Au début de sa carrière de peintre, il n’était pas rare que l’artiste dresse le portrait de stars qui l’avaient marqué, comme Michael Jackson. « J’ai aussi fait des portraits de gens que ma mère aimait, et ça donnait finalement son portrait à elle », explique-t-il en évoquant son tableau de Gainsbourg qu’il a représenté, pour en restituer le regard de fumeur, « avec de la nicotine, tout jaune ». Il s’agit donc d’exprimer une filiation, et d’ailleurs, un autre terme central revient toujours dans ses paroles : « transmission ».

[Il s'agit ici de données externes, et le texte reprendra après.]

(** * DMBotNetwork.main.server: the connection lifecycle and its dispatch

    A shallow embedding of [Server] (src/DMBotNetwork/main/server.py) and of
    [ResponseCode] (src/DMBotNetwork/main/utils/response_code.py).

    - Wire values are Python objects: None, bool, int, str, bytes, list,
      dict with string field names, plus a reference to a [ClUnit] (the
      [cl_unit] keyword argument of a dispatched call).  Floats are left out.
    - Python dicts that are iterated ([kwargs], an envelope) are insertion
      ordered association lists; the class-level dicts [_cl_units] and
      [_network_funcs] are finite maps.
    - A coroutine of [Server] is a function from the class-level state to an
      outcome, the new state and the effects it issued, in order.  An outcome
      is a return, a raised exception, or [Pending]: the coroutine is still
      suspended in an [await] when the scripted input of its peer ends.
    - What a peer, the credential store and the other tasks do is given as a
      script: what each [receive_package] yields, what the store answers, and
      how the other tasks changed the class-level state meanwhile. *)

From Stdlib Require Import ZArith.
From stdpp Require Import base option list strings gmap.

Local Open Scope string_scope.
Local Open Scope list_scope.
Local Set Warnings "-register-all".

(** ** Python objects *)

Inductive value : Type :=
| VNone
| VBool (b : bool)
| VInt (n : Z)
| VStr (s : string)
| VBytes (b : string)
| VList (l : list value)
| VDict (d : list (string * value))
| VClUnit (id : nat).
(** * The 4AI daily-quest bot: retrying requests, re-login and chain submission

    A shallow embedding of the bot's client class [FourBSCClient], of its
    cooldown store [WalletDB] and of the account loop of [main].

    The JavaScript is asynchronous but strictly sequential: every call is
    awaited before the next statement runs.  An [async] method is therefore
    a function from the client's state to the value it returns (or the
    error it throws), the new state, and the list of effects it performed,
    in order.  Everything outside the process (the HTTP server, the chain
    RPC node, the ethers encoder, [Math.random], [Date.now]) is a field of
    a [World] record, consulted through counters kept in the state.

    Console output ([log], the banner, the summary table rendering) has no
    influence on control flow and is not modelled. *)

From Stdlib Require Import ZArith String Ascii List Lia Bool.
From stdpp Require Import base strings pretty gmap list.
Import ListNotations.

Open Scope string_scope.
Open Scope list_scope.
Open Scope Z_scope.
Set Warnings "-register-all".

(** ** JavaScript values the code inspects *)

(** A thrown value.  Every error the code can catch is an [Error] object
    made by axios, by ethers, by [runWithTimeout] or by the code itself:
    it has a string [message], may carry a [code], and an axios error may
    carry the HTTP status of [error.response]. *)
Record JsError := mkJsError {
  err_code : option string;
  err_message : string;
  err_status : option Z
}.

(** [new Error(msg)] *)
Definition Error (msg : string) : JsError := mkJsError None msg None.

« Mon histoire passe à travers celle de mes ancêtres », souligne Hom Nguyen en expliquant la symbolique des mains, qu’il représente régulièrement dans ses tableaux. « Elles contiennent les lignes de la vie, ce qu’on a vécu. J’ai plus tendance à faire des mains de vieux que de bébés, car il y a plus de vie à travers celle qui a vécu, et cette main veut tout dire quand elle s’ouvre. »

Ce désir de parler d’intégration est très conscient, à l’instar du projet de street art dans le 13e arrondissement dans lequel il souhaite parler « de ce partage, cette union sacrée entre la France et l’Asie ». Il confie en outre passer beaucoup de temps dans ce quartier parisien tout en rejetant toute forme de « communautarisme ». Cette thématique de l’intégration ne lui est pas nouvelle, en témoigne sa série Inner Cry [Cri intérieur, ndlr], dans laquelle il dessine des visages dont la bouche est absente, pour suggérer à la fois leur mutisme et la puissance de leur désir de communiquer. Une manière de dépeindre la situation des immigrés qui débarquent dans un pays sans en connaître la langue, mais aussi tout ce que l’on peut dire d’un simple geste ou d’un regard. Ou en l’occurrence d’un trait de pinceau, a-t-on envie d’ajouter en contemplant ses toiles.

Article initialement publié dans le magazine Koï, numéro 4, mars-avril 2018.